This document is part of the MODAClouds deliverable D6.1, thus superseded by it.
This document was created in March 2013, thus its contents might be currently outdated.
Although many of the surveyed, or other existing, solutions are production-ready --- or even better backed up by powerful companies in the IT sector --- and offer many features, we must focus our effort in determining if they are a good match with ModaClouds' requirements, described in a later section. Such a goal implies two separate conditions:
- first of all they should be suitable for our industrial partners' case study applications; this in turn implies matching the supported programming languages, palette of available resources and middlewares, and nonetheless security requirements;
- and in order to fulfill our project's goal, they must provide a certain flexibility, to allow our run-time environment to integrate, and provide enhanced services and support for the user's application;
Therefore, we are specially interested in the following aspects:
Actually one of the categories mentioned in the beginning of the section, which broadly describes what is the purpose of the solution and the range of features it offers.

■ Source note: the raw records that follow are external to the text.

(** The variables a profile's wallet loop updates: [profileTotalChog],
    [walletDetails] and the job-wide [walletsProcessed]. *)
Record Inner : Type := mkInner {
  i_profileTotalChog : Z;
  i_walletDetails : list WalletDetail;
  i_walletsProcessed : Z
}.

(** The variables the profile loop updates. *)
Record Tally : Type := mkTally {
  t_walletsProcessed : Z;
  t_eligibleCount : Z;
  t_newlyEligible : list Listed;
  t_droppedEligible : list string;
  t_allEligible : list Ranked
}.

(** [new Map(previousSnapshots.filter(s => s.eligible)
               .map(s => [s.profile_id, s]))] *)
Definition previousEligibleOf (previousSnapshots : list ProfileSnapshot)
  : gmap string ProfileSnapshot :=
  fold_left (fun m s => <[s_profile_id s := s]> m)
    (List.filter (fun s => negb (s_eligible s =? 0)) previousSnapshots) ∅.

(** [(a, b) => (b.totalRaw > a.totalRaw ? 1 : -1)] *)
Definition byTotalDesc (a b : Ranked) : Z :=
  if k_totalRaw b >? k_totalRaw a then 1 else -1.

Section WithHost.
Context (host : Host).

Definition updateWalletBalances (walletId directChog lpChog totalChog : string)
  : M unit :=
  let* now := step (date_now host) in
  exec (fun d => with_wallets d
          (List.map (set_balances directChog lpChog totalChog now walletId)
             (wallets d))).

(** The body of the loop over [profile.wallets]. *)
Definition processWallet (env : Env) (lpPairs : list LpPair) (wallet : Wallet)
    (st : Inner) : M Inner :=
  try_catch
    (let* exposure :=
       getTotalChogExposure host (MONAD_RPC_URL env) (CHOG_CONTRACT env)
         lpPairs (w_address wallet) in
     updateWalletBalances (w_id wallet)
       (Js.toString (directBalance exposure))
       (Js.toString (lpBalance exposure))
       (Js.toString (totalBalance exposure));;
     ret (mkInner
            (i_profileTotalChog st + totalBalance exposure)
            (i_walletDetails st ++
               [mkWalletDetail (w_address wallet)
                  (Js.toString (directBalance exposure))
                  (Js.toString (lpBalance exposure))
                  (Js.toString (totalBalance exposure))])
            (i_walletsProcessed st + 1)))
    (fun err =>
       exec (fun d => with_wallets d
               (List.map (set_error (Js.errMessage err) (w_id wallet))
                  (wallets d)));;
       ret st).

Fixpoint processWallets (env : Env) (lpPairs : list LpPair)
    (ws : list Wallet) (st : Inner) : M Inner :=
  match ws with
  | [] => ret st
  | wallet :: rest =>
      let* st' := processWallet env lpPairs wallet st in
      processWallets env lpPairs rest st'
  end.

(** The body of the loop over [profiles]. *)
Definition processProfile (env : Env) (lpPairs : list LpPair)
    (previousEligible : gmap string ProfileSnapshot)
    (thresholdRaw runId : string)
    (profile : Profile * list Wallet) (t : Tally) : M Tally :=
  let* inner :=
    processWallets env lpPairs (snd profile)
      (mkInner 0 [] (t_walletsProcessed t)) in
  let profileTotalChog := i_profileTotalChog inner in
  let* eligible := lift (isEligible (OfBigint profileTotalChog) thresholdRaw) in
  let wasEligible :=
    bool_decide (is_Some (previousEligible !! p_id (fst profile))) in
  let handle := Js.replace_at (p_telegram_handle (fst profile)) in
  let formattedChog := formatChogBalance host profileTotalChog in
  let t' :=
    if eligible then
      mkTally (i_walletsProcessed inner) (t_eligibleCount t + 1)
        (if negb wasEligible
         then t_newlyEligible t ++ [mkListed handle formattedChog]
         else t_newlyEligible t)
        (t_droppedEligible t)
        (t_allEligible t ++ [mkRanked handle formattedChog profileTotalChog])
    else if wasEligible then
      mkTally (i_walletsProcessed inner) (t_eligibleCount t)
        (t_newlyEligible t) (t_droppedEligible t ++ [handle])
        (t_allEligible t)
    else
      mkTally (i_walletsProcessed inner) (t_eligibleCount t)
        (t_newlyEligible t) (t_droppedEligible t) (t_allEligible t) in
  exec (fun d => with_snapshots d
          (profile_snapshots d ++
             [mkProfileSnapshot runId (p_id (fst profile))
                (Js.toString profileTotalChog)
                (if eligible then 1 else 0)
                (i_walletDetails inner)]));;
  ret t'.

Fixpoint processProfiles (env : Env) (lpPairs : list LpPair)
    (previousEligible : gmap string ProfileSnapshot)
    (thresholdRaw runId : string)
    (profiles : list (Profile * list Wallet)) (t : Tally) : M Tally :=
  match profiles with
  | [] => ret t
  | profile :: rest =>
      let* t' :=
        processProfile env lpPairs previousEligible thresholdRaw runId
          profile t in
      processProfiles env lpPairs previousEligible thresholdRaw runId rest t'
  end.

(** [allEligible.sort(...)] followed by
    [allEligible.slice(0, 10).map(({ handle, totalChog }) => ...)] *)
Definition topEligibleOf (allEligible : list Ranked) : list Listed :=
  List.map (fun r => mkListed (k_handle r) (k_totalChog r))
    (firstn 10 (array_sort host byTotalDesc allEligible)).

(** What an invocation answers when the interval gate holds it back. *)
Definition skipped (hoursRemaining : Z) : ScreeningResult :=
  mkScreeningResult "" RunSuccess 0 0 0 false
    (Some ("Skipped: " +:+ Js.toString hoursRemaining +:+ "h until next run")).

- PaaS --- fully integrated solution that abstracts away all low-level details of the deployment and execution;
- application execution --- suitable only for application execution, meaning that it doesn't manage the host environment it runs in, like operating system, machine, etc.; (classical examples would be Tomcat and derivatives, Ruby on Rails, etc.;)
- application deployment --- as above suitable only for application deployment, thus implying that the environment be provided by other means; (classical examples would be package managers, Capistrano for Ruby, etc.;)
- server deployment --- suitable to deploy the entire host environment, possibly even including the application deployment, but it will still require an application execution solution; (classical examples would be Chef or Puppet;)
- task automation --- low-level tools that, if required, would allow to quickly implement our own solution that would fit in one of the above categories; (classical examples would be Ant for Java, Fabric for Python, etc.;)
- library --- the described solution is actually a library to be used inside our programs; here we include also platforms or frameworks, which although more complex than libraries, are still used only to develop applications;
- service --- referring to solutions which are stand-alone services, which on their own don't provide direct benefits, but which are either used as dependencies of our environment, or if integrated it would provide added value to it and then to our users; (for example database systems, various middlewares, logging or monitoring systems or SaaS, etc.;)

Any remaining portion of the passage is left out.